Elles sont nombreuses et de toutes tailles et de toutes marques. Elles circulent de nuit comme de jour à Dakar et à l’intérieur du pays. Le directeur des Transports routiers, Cheikh Oumar Guèye, déplore l’usage excessif que ces conducteurs font du certificat de mise en consommation et lance un cri du cœur aux autorités pour mettre fin à la circulation anarchique de véhicules sans plaques d’immatriculation. Une situation dont les conséquences sont à la fois sécuritaires et psychologiques. Interpellée sur la présence massive de ces véhicules à Dakar, la Douane se disculpe en expliquant que son rôle se limite au dédouanement. La police également se défausse car, selon elle, ces véhicules bénéficient de passavants délivrés par la douane.
C’est une évidence. Il y a trop de voitures qui circulent à Dakar. Ce qui explique sans doute les nombreux bouchons constatés un peu partout dans la capitale. Mais dans ce lot de voitures, celles qui circulent sans plaques d’immatriculation deviennent chaque jour plus nombreuses. En plus d’être nombreuses, elles sont plus rutilantes les unes que les autres. Certaines parmi ces voitures ont les vitres teintées et circulent de jour comme de nuit, créant une certaine psychose surtout dans un environnement d’insécurité sociale et routière avec les nombreuses disparitions de personnes et accidents sur les routes. « La nuit de samedi dernier, j’allais à Mbour et j’ai failli perdre la vie au niveau du rond-point de la station de Mbour. Un véhicule 4x4 noir sans plaque d’immatriculation est sorti de nulle part. Imaginez-vous si par malheur, il m’était arrivé quelque chose de dramatique, cette voiture pourrait disparaitre sans laisser de traces » s’inquiète Amath Faye, un jeune chauffeur habitué de l’axe Dakar-Kaolack.
A l’en croire, des scènes de ce genre sont récurrentes et les chauffeurs roulant de nuit y sont habitués. D’où leur cri de détresse face à ces voitures qui peuvent provoquer des accidents — ou leurs conducteurs commettre des actes de banditisme — et disparaitre. Aussi, interpellent-ils la police afin qu’elle mette de l’ordre dans la circulation de ces voitures « anonymes » et qui sont de plus en plus nombreuses.
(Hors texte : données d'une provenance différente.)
(** * fontElectronicShop: the transaction-derived aggregations of the front end

    A shallow embedding of the computations that the Dashboard, Transactions
    and Products pages perform on the records fetched from the backend:

    - [Dashboard.salesByDay], [Dashboard.salesVsExpenses] and
      [Dashboard.topProducts] (pages/Dashboard.tsx);
    - [Transactions.totalItemsSold] and the handlers of the "New Transaction"
      form (pages/Transactions.tsx);
    - the stock colour tiers of pages/Products.tsx and of the dashboard's
      low-stock table;
    - [DashboardPage.getDateRange] and the placeholders of the three charts
      (pages/Dashboard.tsx);
    - [SalesByDate.salesByDate], the sales detail by date, and the events of
      the transaction form, in its two versions (pages/Transactions.tsx);
    - the product form of pages/Products.tsx;
    - the routes of App.tsx with the menu of components/Layout.tsx, and the
      category filter of pages/PublicShop.tsx.

    Conventions of the embedding.

    - A JavaScript number is an integer of [Z]: the model is the code on
      whole numbers that a JavaScript number holds exactly (below 2^53 in
      absolute value).  Where a computation can produce NaN the type is
      [option Z] and [None] is NaN.  Amounts with a decimal fraction, whose
      sums the binary floating point rounds, are outside the model; a
      statement that compares sums taken in different orders or groupings
      says so with [Further.exactSums].
    - A [Date] is its time value, the number of milliseconds since the epoch.
      The host time zone is a [Calendar.Zone]: the offset of local time from
      UTC as it changes with time, so that zones with daylight saving time
      are zones of the model.  An offset [tz : Z] in milliseconds stands for
      the zone that keeps it ([Calendar.fixed]); the statements that hold in
      such zones only are those about a [tz : Z].
    - An object used as a dictionary is the list of its own properties in
      creation order. *)

From Stdlib Require Import ZArith List String Ascii Bool Lia.
From Stdlib Require Import Sorted Permutation DecimalString OrderedTypeEx.
From Stdlib Require Import RelationClasses DecimalPos.
Import ListNotations.

Local Open Scope string_scope.
Local Open Scope list_scope.
Local Open Scope Z_scope.

(* ================================================================== *)
(** * The JavaScript runtime operations used by the pages *)
(* ================================================================== *)

Module JS.

(** [v || 0] for a numeric property read: [undefined] (the property is
    missing) and the falsy number 0 both yield 0. *)
Definition orZero (v : option Z) : Z :=
  match v with
  | Some n => if n =? 0 then 0 else n
  | None => 0
  end.

(** ** Strings of digits *)

Definition isDigit (c : ascii) : bool :=
  ((48 <=? nat_of_ascii c) && (nat_of_ascii c <=? 57))%nat.

Definition digitValue (c : ascii) : Z := Z.of_nat (nat_of_ascii c) - 48.

(** The value of a string made of decimal digits only. *)
Fixpoint digitsValue (acc : Z) (s : string) : option Z :=
  match s with
  | EmptyString => Some acc
  | String c s' =>
      if isDigit c then digitsValue (10 * acc + digitValue c) s' else None
  end.

(** A property key is an array index when it is the canonical decimal
    numeral of an integer in [0, 2^32 - 2]. *)
Definition arrayIndex (k : string) : option Z :=
  match k with
  | EmptyString => None
  | String c rest =>
      if Ascii.eqb c "0" && negb (String.eqb rest "") then None
      else match digitsValue 0 k with
           | Some n => if n <? 4294967295 then Some n else None
           | None => None
           end
  end.

Definition isArrayIndex (k : string) : bool :=
  match arrayIndex k with Some _ => true | None => false end.

(** ** Array.prototype.sort

    The sort is stable, so for a consistent comparator the result is the one
    of any stable sort; an insertion sort from the right is used here: an
    element goes before the first element that it does not compare greater
    than. *)
Section Sort.
Context {A : Type}.
Variable cmp : A -> A -> Z.

Fixpoint insert (x : A) (l : list A) : list A :=
  match l with
  | [] => [x]
  | y :: l' => if cmp x y <=? 0 then x :: l else y :: insert x l'
  end.

Definition sort (l : list A) : list A := fold_right insert [] l.
End Sort.

(** [a.localeCompare(b)].  The keys compared by the dashboard are "dd/mm"
    labels: equal length, digits and a slash at the same place, on which the
    collation order is the order of the character codes. *)
Definition localeCompare (a b : string) : Z :=
  match String.compare a b with
  | Lt => -1
  | Eq => 0
  | Gt => 1
  end.

(** ** Objects used as dictionaries *)

(** The property names that every object literal inherits from
    Object.prototype: reading [map[k]] for one of them yields a truthy value
    that is not an own property of [map]. *)
Definition inheritedNames : list string :=
  [ "constructor"; "__proto__"; "hasOwnProperty"; "isPrototypeOf";
    "propertyIsEnumerable"; "toLocaleString"; "toString"; "valueOf";
    "__defineGetter__"; "__defineSetter__"; "__lookupGetter__";
    "__lookupSetter__" ].

Definition inherited (k : string) : bool :=
  existsb (String.eqb k) inheritedNames.

Section Object.
Context {V : Type}.

(** Own properties, in creation order. *)
Definition Obj : Type := list (string * V).

Fixpoint get (o : Obj) (k : string) : option V :=
  match o with
  | [] => None
  | (k', v) :: o' => if String.eqb k' k then Some v else get o' k
  end.

(** [o[k] = v]: an existing property keeps its place, a new one is
    created last. *)
Fixpoint set (o : Obj) (k : string) (v : V) : Obj :=
  match o with
  | [] => [(k, v)]
  | (k', v') :: o' =>
      if String.eqb k' k then (k', v) :: o' else (k', v') :: set o' k v
  end.

Definition ownKeys (o : Obj) : list string := List.map fst o.

Definition indexOf (kv : string * V) : Z :=
  match arrayIndex (fst kv) with Some n => n | None => 0 end.

(** [Object.entries(o)]: array-index keys in ascending numeric order, then
    the other keys in creation order. *)
Definition entries (o : Obj) : list (string * V) :=
  sort (fun a b => indexOf a - indexOf b)
       (filter (fun kv => isArrayIndex (fst kv)) o)
  ++ filter (fun kv => negb (isArrayIndex (fst kv))) o.
End Object.

Arguments Obj : clear implicits.

(** ** parseInt and Number.prototype.toString *)

Definition isWhiteSpace (c : ascii) : bool :=
  let n := nat_of_ascii c in
  ((n =? 32) || ((9 <=? n) && (n <=? 13)))%nat.

Fixpoint trimStart (s : string) : string :=
  match s with
  | String c s' => if isWhiteSpace c then trimStart s' else s
  | EmptyString => s
  end.

Definition hexValue (c : ascii) : option Z :=
  let n := nat_of_ascii c in
  if isDigit c then Some (digitValue c)
  else if ((97 <=? n) && (n <=? 102))%nat then Some (Z.of_nat n - 87)
  else if ((65 <=? n) && (n <=? 70))%nat then Some (Z.of_nat n - 55)
  else None.

(** The longest prefix of digits in the radix; [None] when there is none. *)
Fixpoint leadingDigits (radix : Z) (acc : option Z) (s : string) : option Z :=
  match s with
  | EmptyString => acc
  | String c s' =>
      match (if radix =? 16 then hexValue c
             else if isDigit c then Some (digitValue c) else None) with
      | Some d =>
          leadingDigits radix
            (Some (radix * match acc with Some a => a | None => 0 end + d)) s'
      | None => acc
      end
  end.

(** [parseInt(s)] with no radix argument; [None] is NaN. *)
Definition parseInt (s : string) : option Z :=
  let s1 := trimStart s in
  let '(sign, s2) :=
    match s1 with
    | String "-" r => (-1, r)
    | String "+" r => (1, r)
    | _ => (1, s1)
    end in
  let body :=
    match s2 with
    | String "0" (String "x" r) => leadingDigits 16 None r
    | String "0" (String "X" r) => leadingDigits 16 None r
    | _ => leadingDigits 10 None s2
    end in
  match body with
  | Some n => Some (sign * n)
  | None => None
  end.

(** [n.toString()] for an integer below 10^21, and for NaN. *)
Definition toString (n : option Z) : string :=
  match n with
  | Some z => NilZero.string_of_int (Z.to_int z)
  | None => "NaN"
  end.

(** [a * b] on numbers: NaN is absorbing. *)
Definition mul (a b : option Z) : option Z :=
  match a, b with
  | Some x, Some y => Some (x * y)
  | _, _ => None
  end.

End JS.


(* ================================================================== *)
(** * Dates *)
(* ================================================================== *)

Module Calendar.

Definition msPerDay : Z := 86400000.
Les chauffeurs ne sont pas les seuls à s’inquiéter de la présence de ces voitures dans la circulation. Elle est également source d’angoisse chez les piétons surtout avec les nombreux cas de personnes qui disparaissent régulièrement. « Personnellement, j’ai peur avec ces voitures qui sont de plus en plus nombreuses dans la ville. Et puis, nous sommes dans un contexte d’insécurité totale. Chaque jour, à travers la presse, nous entendons des récits de crimes ou d’enlèvements voire de braquages. En tout cas, il est temps que la police se charge de cette problématique avec toute la rigueur qu’il faut » interpelle Abdou Diouf, entrepreneur rencontré au niveau des Almadies 2 de Keur Massar.
Cheikh Oumar Guèye, directeur des Transports terrestres : « Ces voitures sont sources d’insécurité routière et publique ! »
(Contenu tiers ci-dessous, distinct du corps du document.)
(** X1. [render], with the dictionaries read as plain objects and a
    context that may throw, and the drawing state of the surface.  When
    [render] returns, or throws because a sprite has no frame at the
    index, the calls it has made leave the clipping region and the stack
    of saved states as they were: every [save] is matched, and no sprite's
    clip outlives the sprite.  When it throws because [drawImage] is
    handed a value that is no image, or because the context throws on a
    call other than [save], that is not so: the [save] of the sprite that
    was being drawn is left without its [restore] (there is no [finally]),
    and the stack of saved states is deeper than it was. *)
Theorem render_restores_drawing_state inherited rejects received bc de video cf :
  let result :=
    render_plain inherited rejects (Canvas.mk (Some received)) bc de video cf in
  exists drawn,
    RenderedPlain.canvas result = Canvas.mk (Some (received ++ drawn)) /\
    ((exists canvas, RenderedPlain.returned result = inr canvas) \/
     RenderedPlain.returned result =
       inl (Script (TypeError "Cannot read properties of undefined (reading 'alpha')")) ->
     restores_state drawn) /\
    (RenderedPlain.returned result = inl (Script (TypeError not_an_image)) \/
     (exists c, RenderedPlain.returned result = inl (Context c) /\ c <> Ctx.save) ->
     forall s, exists extra top,
       Surface.saved (Surface.run s drawn) = extra ++ top :: Surface.saved s).
Proof.
  intros result. subst result. unfold render_plain.
  cbn [Canvas.context2d RenderedPlain.canvas RenderedPlain.returned].
  set (run := forEach (VideoEntity.sprites video)
                      (renderSprite_plain inherited bc de cf)).
  exists (executed rejects (calls run)). split; [reflexivity |].
  pose proof (executed_split rejects (calls run)) as Hx.
  pose proof (plain_run_shape inherited bc de cf (VideoEntity.sprites video)) as Hshape.
  cbn zeta in Hshape. fold run in Hshape.
  destruct (first_rejected rejects (calls run)) as [c |].
  - destruct Hx as [q Hq]. split.
    + intros [[canvas H] | H]; discriminate H.
    + intros [H | (c' & H & Hc')]; [discriminate H |].
      injection H as <-. intros s.
      destruct Hshape as [[_ Hbl] | [[_ Hbl] | (_ & done & inner & Hbd & Hn & E)]].
      * exact (blocks_inside _ Hbl _ c q s Hq Hc').
      * exact (blocks_inside _ Hbl _ c q s Hq Hc').
      * apply (blocks_inside ((done ++ Ctx.save :: inner) ++ [Ctx.restore])) with
          (c := c) (q := (q ++ [Ctx.restore])%list); [| | exact Hc'].
        -- rewrite <- app_assoc. cbn [app]. apply blocks_app; [exact Hbd |].
           apply blocks_cons; [exact Hn | constructor].
        -- rewrite <- E, app_comm_cons, app_assoc. now rewrite <- Hq.
  - destruct Hx as [-> _]. split.
    + intros H.
      destruct Hshape as [[_ Hbl] | [[_ Hbl] | (Hd & _)]];
        try (now apply blocks_restore_state).
      rewrite Hd in H. destruct H as [[canvas H] | H]; discriminate H.
    + intros [H | (c' & H & _)].
      * destruct Hshape as [[Hd _] | [[Hd _] | (_ & done & inner & Hbd & Hn & E)]];
          try (rewrite Hd in H; discriminate H).
        intros s. rewrite E.
        apply (blocks_inside (done ++ Ctx.save :: inner ++ [Ctx.restore])) with
          (c := Ctx.restore) (q := []); [| | discriminate].
        -- apply blocks_app; [exact Hbd |].
           apply blocks_cons; [exact Hn | constructor].
        -- rewrite <- app_assoc. reflexivity.
      * destruct (completion run); discriminate H.
Qed.

(** X3. [render], with the dictionaries read as plain objects and a
    context that may throw, returns normally exactly when every sprite
    has a frame at the index, no sprite drawn at the index has an image key
    that only names an inherited property, and the context throws on none
    of the calls of the sprites; it then returns the canvas it has drawn
    on, and what it has drawn is the calls of the sprites one after the
    other, in list order. *)
Theorem render_returns_iff_all_frames inherited rejects received bc de sprites cf :
  let result :=
    render_plain inherited rejects (Canvas.mk (Some received)) bc de
                 (VideoEntity.mk sprites) cf in
  let drawn :=
    Canvas.mk (Some (received
                       ++ concat (map (fun sprite => calls (renderSprite bc de cf sprite))
                                      sprites))) in
  let accepted :=
    forallb (has_frame cf) sprites
    && forallb (fun sprite => negb (refused inherited bc de cf sprite)) sprites
    && forallb (fun c => negb (rejects c))
               (render_calls bc de (VideoEntity.mk sprites) cf) in
  (accepted = true <-> exists canvas, RenderedPlain.returned result = inr canvas) /\
  (accepted = true -> result = RenderedPlain.mk (inr drawn) drawn []).
Proof.
  intros result drawn accepted.
  assert (Hall : accepted = true -> result = RenderedPlain.mk (inr drawn) drawn []).
  { intros H. subst result drawn accepted.
    apply andb_prop in H as [H Hj]. apply andb_prop in H as [Hf Hr].
    unfold render_plain, render_calls in *.
    cbn [Canvas.context2d VideoEntity.sprites] in *.
    rewrite (plain_run_agrees _ _ _ _ _ Hr) in *.
    destruct (none_rejected _ _ Hj) as [-> ->].
    now rewrite (forEach_sprites_with_frames _ _ _ _ Hf). }
  split; [| exact Hall]. split.
  - intros H. rewrite (Hall H). now eexists.
  - intros [canvas Hc]. subst result accepted. unfold render_plain, render_calls in *.
    cbn [Canvas.context2d VideoEntity.sprites RenderedPlain.returned] in *.
    pose proof (executed_split rejects
                  (calls (forEach sprites (renderSprite_plain inherited bc de cf))))
      as Hx.
    destruct (first_rejected rejects _) as [c |]; [discriminate Hc |].
    destruct Hx as [_ Hj].
    destruct (completion (forEach sprites (renderSprite_plain inherited bc de cf)))
      as [e | []] eqn:Hd; [discriminate Hc |].
    destruct (plain_run_returns _ _ _ _ _ Hd) as [Hf Hr].
    rewrite (plain_run_agrees _ _ _ _ _ Hr) in Hj.
    now rewrite Hf, Hr, Hj.
Qed.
Conscient du danger que représentent ces véhicules, Cheikh Oumar Guèye, le directeur des Transports routiers, n’a pas manqué de hausser le ton et reconnaitre qu’il est temps qu’il y ait un peu d’ordre à ce niveau où règnent une véritable anarchie et une situation d’insécurité routière. A l’en croire, même si la loi n’interdit pas la présence de ces voitures, les textes sont clairs. « Normalement, le certificat de mise en consommation ne dure qu’un mois. Ceci, afin que le propriétaire profite de ce délai pour être en règle. Il doit faire usage de ce véhicule sans immatriculation dans le seul but de chercher les papiers d’immatriculation. La durée était de 15 jours, mais avec le covid-19, le code de la route a changé. C’est ainsi que la durée a été prolongée à 31 jours. Cependant, il faut reconnaitre que les gens en abusent » fustige Cheikh Oumar Guèye, le directeur des Transports routiers. Et c’est le cas. Ces particuliers qui circulent avec ces véhicules usent et abusent du délai légal qui leur est accordé. En effet, il est fréquent de voir des personnes circuler avec une voiture sans plaque d’immatriculation sur une très longue période en toute impunité en se jouant des policiers par de multiples subterfuges. Pour sortir de cette situation d’insécurité, le Directeur des Transports routiers préconise l’installation d’un guichet unique d’immatriculation au niveau du Port comme cela se fait en Côte d’Ivoire. « Ces voitures sans immatriculation sont sources d’insécurité routière et publique. De ce fait, la police doit jouer son rôle » estime M. Guèye qui pense que la présence de ces voitures ne rassure pas les usagers, surtout en cas d’accident. Il déplore également la légèreté dans le contrôle de ces voitures. Aussi appelle-t-il à plus de vigilance dans un contexte d’insécurité dans le pays, mais également dans la sous-région.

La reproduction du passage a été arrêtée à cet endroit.